Give the number of lines in the records below that include "await". Reply with that number alone.

-*-

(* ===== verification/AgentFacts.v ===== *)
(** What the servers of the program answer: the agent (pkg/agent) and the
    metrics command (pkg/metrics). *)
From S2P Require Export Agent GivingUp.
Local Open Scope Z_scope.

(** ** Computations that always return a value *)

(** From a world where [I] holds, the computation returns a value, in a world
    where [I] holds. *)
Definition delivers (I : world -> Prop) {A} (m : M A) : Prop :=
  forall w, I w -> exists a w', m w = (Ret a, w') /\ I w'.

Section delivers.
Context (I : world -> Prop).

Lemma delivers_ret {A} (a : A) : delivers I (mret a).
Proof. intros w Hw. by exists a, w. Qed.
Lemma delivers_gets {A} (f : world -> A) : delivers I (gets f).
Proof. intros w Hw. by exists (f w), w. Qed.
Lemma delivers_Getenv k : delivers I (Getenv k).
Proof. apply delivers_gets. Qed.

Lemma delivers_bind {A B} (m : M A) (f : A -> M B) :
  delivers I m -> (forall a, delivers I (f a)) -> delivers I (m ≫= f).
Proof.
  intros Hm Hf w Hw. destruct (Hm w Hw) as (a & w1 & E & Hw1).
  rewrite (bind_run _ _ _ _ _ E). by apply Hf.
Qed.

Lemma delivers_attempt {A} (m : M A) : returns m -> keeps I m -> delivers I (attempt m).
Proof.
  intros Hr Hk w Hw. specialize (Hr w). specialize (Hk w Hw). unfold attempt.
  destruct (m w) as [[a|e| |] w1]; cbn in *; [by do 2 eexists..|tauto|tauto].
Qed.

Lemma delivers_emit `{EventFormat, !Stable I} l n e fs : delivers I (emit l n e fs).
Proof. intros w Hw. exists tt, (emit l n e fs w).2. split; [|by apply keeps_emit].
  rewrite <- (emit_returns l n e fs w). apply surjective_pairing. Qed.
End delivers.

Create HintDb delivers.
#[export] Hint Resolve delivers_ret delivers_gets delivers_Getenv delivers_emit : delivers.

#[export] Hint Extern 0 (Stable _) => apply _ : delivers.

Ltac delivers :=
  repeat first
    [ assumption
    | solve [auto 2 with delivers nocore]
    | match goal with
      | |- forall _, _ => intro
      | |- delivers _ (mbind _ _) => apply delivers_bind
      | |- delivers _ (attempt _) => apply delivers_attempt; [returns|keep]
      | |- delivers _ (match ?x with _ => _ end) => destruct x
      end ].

-*-

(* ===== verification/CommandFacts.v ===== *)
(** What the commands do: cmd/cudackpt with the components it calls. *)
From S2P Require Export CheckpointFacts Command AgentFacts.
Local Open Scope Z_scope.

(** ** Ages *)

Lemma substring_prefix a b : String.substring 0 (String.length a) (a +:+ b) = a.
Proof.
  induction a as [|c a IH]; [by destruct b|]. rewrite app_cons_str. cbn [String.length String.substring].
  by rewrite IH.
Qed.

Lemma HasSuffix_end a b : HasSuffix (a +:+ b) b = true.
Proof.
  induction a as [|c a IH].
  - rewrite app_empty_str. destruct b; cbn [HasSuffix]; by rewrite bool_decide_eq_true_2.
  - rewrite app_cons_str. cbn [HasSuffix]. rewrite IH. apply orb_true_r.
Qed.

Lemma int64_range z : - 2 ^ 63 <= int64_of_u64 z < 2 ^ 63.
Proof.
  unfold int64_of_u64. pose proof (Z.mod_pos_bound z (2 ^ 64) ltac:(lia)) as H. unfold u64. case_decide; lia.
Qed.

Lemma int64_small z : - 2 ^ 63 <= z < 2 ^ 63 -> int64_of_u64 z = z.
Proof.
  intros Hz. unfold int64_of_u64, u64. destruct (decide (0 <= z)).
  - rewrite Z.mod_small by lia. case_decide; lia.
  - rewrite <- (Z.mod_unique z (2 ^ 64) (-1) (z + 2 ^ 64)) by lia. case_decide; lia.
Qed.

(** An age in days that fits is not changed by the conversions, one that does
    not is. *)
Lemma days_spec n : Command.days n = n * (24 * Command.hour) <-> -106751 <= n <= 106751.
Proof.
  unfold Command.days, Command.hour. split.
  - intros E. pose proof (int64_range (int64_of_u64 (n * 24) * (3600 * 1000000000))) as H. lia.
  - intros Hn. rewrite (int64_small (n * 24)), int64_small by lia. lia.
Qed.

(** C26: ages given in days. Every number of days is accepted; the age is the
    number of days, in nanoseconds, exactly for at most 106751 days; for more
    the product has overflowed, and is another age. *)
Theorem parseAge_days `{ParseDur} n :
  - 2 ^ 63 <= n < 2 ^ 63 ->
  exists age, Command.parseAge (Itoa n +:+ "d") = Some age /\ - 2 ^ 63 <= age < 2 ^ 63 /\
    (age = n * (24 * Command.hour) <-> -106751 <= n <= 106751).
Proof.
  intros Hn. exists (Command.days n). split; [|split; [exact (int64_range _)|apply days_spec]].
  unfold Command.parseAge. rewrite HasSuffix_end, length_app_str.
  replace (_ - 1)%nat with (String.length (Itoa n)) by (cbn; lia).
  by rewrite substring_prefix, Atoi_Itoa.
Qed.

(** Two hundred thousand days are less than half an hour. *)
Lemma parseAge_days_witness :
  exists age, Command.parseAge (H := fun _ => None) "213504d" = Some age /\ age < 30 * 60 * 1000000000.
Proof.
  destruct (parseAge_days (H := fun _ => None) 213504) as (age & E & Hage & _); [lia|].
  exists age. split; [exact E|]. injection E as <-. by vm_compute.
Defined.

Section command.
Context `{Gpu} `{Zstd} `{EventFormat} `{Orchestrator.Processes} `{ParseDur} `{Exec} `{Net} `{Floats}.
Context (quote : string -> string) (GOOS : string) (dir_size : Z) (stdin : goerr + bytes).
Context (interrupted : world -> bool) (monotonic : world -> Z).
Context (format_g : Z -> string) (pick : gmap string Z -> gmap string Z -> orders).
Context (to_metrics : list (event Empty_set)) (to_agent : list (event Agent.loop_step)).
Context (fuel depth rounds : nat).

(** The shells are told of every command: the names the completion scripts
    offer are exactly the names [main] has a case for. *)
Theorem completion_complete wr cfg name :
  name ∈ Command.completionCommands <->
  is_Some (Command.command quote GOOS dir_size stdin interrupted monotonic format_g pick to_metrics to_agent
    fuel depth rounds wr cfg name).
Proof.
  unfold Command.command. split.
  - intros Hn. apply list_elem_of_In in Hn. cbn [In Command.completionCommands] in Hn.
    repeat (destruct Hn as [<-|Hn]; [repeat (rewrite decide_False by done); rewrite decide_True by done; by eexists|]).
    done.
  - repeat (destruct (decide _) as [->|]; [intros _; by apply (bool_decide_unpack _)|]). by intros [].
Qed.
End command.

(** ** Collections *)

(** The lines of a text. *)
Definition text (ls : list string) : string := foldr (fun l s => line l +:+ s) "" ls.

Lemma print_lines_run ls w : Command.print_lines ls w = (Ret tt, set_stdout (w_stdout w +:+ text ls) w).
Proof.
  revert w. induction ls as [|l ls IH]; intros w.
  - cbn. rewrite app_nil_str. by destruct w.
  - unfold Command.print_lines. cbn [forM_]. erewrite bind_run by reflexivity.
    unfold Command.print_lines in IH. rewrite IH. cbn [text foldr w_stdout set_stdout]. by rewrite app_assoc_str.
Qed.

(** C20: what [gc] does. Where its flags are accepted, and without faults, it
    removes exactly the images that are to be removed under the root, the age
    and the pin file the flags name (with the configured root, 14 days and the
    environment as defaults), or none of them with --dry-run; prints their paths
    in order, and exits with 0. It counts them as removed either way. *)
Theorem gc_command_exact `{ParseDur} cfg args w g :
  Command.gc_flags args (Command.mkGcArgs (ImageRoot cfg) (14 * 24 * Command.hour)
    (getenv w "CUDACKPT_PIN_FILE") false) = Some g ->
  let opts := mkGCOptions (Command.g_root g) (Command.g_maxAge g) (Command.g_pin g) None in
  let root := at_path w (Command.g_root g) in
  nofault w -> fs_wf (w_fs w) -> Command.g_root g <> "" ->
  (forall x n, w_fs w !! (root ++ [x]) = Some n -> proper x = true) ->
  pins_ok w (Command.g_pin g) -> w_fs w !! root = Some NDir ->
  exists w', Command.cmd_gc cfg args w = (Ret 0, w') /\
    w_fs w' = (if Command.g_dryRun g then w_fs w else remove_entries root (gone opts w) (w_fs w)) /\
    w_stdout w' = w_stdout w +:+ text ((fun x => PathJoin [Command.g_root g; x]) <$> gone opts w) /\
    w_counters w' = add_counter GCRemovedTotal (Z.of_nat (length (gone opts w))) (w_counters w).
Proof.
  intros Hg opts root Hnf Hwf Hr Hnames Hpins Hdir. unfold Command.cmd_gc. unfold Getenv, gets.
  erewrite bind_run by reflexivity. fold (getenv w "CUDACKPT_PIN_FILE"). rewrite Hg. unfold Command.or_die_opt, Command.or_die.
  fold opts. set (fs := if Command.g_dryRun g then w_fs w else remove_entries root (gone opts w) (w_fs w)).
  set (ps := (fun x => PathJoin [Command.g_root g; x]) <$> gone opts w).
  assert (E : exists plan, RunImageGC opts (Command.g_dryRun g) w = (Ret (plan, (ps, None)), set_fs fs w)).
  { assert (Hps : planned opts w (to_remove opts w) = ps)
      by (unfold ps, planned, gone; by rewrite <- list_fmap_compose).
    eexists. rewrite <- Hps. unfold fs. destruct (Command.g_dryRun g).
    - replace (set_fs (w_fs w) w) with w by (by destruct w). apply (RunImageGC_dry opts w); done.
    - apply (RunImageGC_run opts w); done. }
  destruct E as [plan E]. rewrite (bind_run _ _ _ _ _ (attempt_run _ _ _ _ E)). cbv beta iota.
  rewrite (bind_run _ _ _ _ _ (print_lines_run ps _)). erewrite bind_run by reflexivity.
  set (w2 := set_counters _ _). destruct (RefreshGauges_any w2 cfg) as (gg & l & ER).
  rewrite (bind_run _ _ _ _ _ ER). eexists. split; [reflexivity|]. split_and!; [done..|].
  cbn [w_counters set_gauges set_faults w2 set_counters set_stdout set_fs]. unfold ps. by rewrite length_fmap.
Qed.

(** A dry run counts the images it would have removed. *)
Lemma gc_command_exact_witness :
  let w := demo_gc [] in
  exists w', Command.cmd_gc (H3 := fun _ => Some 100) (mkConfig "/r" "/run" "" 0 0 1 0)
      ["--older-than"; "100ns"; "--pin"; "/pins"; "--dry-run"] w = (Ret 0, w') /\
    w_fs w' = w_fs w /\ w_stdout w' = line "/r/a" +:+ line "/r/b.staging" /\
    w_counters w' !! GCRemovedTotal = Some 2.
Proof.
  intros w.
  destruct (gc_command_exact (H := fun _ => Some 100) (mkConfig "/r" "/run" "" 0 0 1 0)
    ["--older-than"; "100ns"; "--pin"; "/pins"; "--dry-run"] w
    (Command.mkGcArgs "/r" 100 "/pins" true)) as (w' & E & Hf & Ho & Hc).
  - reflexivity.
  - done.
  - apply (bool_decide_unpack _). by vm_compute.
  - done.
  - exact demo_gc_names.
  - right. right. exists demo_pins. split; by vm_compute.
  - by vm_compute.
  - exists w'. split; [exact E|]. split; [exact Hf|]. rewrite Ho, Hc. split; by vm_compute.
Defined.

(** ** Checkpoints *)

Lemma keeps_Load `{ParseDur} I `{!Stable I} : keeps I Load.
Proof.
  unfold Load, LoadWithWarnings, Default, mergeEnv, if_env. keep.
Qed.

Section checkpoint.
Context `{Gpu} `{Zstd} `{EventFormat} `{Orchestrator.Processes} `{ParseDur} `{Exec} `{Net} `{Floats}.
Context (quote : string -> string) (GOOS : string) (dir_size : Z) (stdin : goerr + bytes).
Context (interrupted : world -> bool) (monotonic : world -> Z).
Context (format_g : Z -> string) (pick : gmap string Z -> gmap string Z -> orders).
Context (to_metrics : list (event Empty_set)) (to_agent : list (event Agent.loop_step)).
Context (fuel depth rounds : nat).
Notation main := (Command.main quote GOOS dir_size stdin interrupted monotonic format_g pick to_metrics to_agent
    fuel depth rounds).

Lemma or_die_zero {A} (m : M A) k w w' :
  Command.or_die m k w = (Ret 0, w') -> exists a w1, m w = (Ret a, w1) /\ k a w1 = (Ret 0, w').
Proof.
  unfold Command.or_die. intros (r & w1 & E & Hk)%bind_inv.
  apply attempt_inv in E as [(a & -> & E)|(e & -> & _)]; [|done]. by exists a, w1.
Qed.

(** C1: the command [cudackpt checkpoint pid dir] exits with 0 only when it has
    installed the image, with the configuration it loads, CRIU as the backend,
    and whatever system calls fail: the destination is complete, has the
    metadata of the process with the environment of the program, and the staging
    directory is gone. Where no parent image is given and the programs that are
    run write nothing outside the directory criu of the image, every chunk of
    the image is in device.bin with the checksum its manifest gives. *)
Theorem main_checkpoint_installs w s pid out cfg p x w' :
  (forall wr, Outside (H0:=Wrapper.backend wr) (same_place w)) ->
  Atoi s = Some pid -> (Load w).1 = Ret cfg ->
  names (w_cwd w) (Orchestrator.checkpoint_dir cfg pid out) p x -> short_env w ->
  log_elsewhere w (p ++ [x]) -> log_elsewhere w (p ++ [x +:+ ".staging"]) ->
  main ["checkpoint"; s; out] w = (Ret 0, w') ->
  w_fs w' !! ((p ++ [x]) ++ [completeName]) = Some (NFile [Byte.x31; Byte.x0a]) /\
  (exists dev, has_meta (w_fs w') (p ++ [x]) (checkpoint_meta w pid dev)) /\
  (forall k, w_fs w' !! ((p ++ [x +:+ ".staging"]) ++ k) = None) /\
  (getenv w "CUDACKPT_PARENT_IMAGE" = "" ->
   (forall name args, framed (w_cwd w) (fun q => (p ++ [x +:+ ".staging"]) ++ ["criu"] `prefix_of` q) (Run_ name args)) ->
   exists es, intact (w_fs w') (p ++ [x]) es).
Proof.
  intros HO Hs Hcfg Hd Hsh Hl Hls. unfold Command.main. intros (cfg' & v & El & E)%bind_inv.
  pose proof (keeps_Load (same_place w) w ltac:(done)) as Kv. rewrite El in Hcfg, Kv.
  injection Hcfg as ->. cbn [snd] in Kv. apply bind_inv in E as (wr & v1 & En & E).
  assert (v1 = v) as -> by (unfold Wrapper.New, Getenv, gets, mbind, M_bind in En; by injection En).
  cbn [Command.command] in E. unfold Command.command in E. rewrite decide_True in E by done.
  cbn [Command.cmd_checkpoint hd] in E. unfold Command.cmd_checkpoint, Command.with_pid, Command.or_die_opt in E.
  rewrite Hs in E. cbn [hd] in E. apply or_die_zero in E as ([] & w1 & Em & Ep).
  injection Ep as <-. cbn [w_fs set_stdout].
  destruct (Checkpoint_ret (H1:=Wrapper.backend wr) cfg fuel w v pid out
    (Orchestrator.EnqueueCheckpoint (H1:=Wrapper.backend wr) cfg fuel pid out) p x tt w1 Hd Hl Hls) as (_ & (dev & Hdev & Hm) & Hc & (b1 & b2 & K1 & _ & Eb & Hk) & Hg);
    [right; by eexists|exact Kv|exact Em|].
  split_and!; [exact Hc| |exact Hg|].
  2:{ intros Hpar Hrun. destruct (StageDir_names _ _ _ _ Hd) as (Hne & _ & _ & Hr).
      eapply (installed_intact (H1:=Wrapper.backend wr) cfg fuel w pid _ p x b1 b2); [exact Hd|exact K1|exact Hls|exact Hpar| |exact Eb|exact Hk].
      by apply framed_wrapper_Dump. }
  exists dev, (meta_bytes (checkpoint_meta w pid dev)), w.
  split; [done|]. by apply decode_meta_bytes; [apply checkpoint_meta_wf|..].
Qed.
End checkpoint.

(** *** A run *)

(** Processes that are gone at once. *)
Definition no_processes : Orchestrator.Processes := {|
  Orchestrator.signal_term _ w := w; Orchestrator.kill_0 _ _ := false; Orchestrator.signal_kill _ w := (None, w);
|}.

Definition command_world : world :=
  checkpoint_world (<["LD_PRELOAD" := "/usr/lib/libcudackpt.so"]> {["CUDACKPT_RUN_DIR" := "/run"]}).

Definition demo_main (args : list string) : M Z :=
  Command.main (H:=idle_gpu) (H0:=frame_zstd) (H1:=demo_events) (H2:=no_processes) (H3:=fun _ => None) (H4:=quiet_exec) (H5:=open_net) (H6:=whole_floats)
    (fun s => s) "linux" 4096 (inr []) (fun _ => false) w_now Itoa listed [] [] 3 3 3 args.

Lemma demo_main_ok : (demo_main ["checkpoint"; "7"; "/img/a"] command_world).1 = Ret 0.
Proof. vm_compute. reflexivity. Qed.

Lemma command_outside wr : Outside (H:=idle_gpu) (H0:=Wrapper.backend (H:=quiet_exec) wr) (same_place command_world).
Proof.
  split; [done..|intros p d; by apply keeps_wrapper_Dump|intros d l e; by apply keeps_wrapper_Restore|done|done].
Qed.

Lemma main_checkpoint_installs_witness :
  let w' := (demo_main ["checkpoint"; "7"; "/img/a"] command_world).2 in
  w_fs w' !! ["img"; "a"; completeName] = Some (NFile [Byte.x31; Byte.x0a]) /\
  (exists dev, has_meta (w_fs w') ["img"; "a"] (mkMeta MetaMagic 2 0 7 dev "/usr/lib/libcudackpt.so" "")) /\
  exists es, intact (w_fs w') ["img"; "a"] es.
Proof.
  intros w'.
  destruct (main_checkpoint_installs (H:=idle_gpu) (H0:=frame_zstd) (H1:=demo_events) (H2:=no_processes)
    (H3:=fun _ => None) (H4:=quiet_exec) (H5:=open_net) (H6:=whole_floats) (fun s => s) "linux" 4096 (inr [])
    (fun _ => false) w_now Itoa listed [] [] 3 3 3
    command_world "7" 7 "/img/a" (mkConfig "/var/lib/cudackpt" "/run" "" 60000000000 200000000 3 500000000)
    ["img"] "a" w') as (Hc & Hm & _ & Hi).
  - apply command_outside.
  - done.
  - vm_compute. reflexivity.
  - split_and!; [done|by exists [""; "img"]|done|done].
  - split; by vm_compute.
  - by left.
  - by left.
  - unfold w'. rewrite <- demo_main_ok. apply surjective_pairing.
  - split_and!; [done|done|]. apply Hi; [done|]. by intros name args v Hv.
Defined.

-*-

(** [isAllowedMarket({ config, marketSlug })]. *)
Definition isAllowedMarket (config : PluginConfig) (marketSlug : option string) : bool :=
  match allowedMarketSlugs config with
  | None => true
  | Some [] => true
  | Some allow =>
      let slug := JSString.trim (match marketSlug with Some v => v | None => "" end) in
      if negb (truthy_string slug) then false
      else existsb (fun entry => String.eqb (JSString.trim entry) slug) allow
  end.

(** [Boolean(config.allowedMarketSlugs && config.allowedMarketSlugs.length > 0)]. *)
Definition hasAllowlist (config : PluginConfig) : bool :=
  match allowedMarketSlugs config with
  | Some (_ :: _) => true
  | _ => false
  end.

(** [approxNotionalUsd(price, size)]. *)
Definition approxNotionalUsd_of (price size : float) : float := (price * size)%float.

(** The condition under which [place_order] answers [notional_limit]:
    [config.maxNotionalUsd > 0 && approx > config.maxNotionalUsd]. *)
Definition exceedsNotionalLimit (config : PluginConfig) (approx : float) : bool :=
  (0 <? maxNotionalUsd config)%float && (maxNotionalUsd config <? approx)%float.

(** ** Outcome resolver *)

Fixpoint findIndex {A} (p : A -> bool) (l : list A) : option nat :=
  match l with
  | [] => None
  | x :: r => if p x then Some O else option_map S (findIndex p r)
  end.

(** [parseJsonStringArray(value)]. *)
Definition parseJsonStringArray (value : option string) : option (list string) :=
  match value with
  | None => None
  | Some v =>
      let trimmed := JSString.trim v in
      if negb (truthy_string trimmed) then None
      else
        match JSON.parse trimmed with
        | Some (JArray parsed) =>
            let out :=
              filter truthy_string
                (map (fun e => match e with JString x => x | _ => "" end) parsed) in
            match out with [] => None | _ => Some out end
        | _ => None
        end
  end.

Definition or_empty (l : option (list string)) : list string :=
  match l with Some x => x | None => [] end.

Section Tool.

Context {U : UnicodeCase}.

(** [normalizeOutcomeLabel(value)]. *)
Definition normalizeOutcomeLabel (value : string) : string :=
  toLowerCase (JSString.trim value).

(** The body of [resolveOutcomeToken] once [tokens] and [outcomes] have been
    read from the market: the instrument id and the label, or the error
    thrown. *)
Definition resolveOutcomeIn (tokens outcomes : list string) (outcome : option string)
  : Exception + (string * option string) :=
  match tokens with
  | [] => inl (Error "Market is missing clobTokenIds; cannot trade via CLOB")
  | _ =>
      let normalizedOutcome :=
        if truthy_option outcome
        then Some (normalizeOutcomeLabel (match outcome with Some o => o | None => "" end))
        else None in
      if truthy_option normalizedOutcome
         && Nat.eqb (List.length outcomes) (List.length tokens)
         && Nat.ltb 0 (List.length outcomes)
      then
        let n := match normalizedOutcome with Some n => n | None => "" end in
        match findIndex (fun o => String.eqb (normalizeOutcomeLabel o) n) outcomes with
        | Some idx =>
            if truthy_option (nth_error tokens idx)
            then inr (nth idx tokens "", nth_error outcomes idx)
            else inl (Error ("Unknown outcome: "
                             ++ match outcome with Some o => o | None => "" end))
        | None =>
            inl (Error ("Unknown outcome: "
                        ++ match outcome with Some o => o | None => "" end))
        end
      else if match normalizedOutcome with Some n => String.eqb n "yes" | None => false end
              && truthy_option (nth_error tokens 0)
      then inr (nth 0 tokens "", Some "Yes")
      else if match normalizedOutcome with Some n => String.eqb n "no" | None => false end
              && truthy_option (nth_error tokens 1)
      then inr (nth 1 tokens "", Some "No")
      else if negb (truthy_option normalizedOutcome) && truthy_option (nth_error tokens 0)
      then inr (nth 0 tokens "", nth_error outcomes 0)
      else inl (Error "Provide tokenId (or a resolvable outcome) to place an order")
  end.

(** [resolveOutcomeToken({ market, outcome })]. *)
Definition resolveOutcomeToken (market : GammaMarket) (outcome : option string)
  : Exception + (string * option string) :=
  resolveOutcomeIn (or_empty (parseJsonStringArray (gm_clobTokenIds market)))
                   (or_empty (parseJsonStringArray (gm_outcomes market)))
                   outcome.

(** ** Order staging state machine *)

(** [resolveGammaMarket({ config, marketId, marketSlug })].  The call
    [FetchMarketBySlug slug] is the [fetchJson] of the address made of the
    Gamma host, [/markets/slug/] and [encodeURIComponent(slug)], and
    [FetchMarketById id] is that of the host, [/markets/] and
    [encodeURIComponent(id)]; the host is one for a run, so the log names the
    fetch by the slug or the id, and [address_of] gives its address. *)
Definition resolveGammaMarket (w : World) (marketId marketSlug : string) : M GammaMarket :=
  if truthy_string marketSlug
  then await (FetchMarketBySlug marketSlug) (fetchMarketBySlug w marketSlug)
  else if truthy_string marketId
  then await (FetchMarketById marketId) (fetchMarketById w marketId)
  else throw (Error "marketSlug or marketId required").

-*-

*Result of this exercise*
2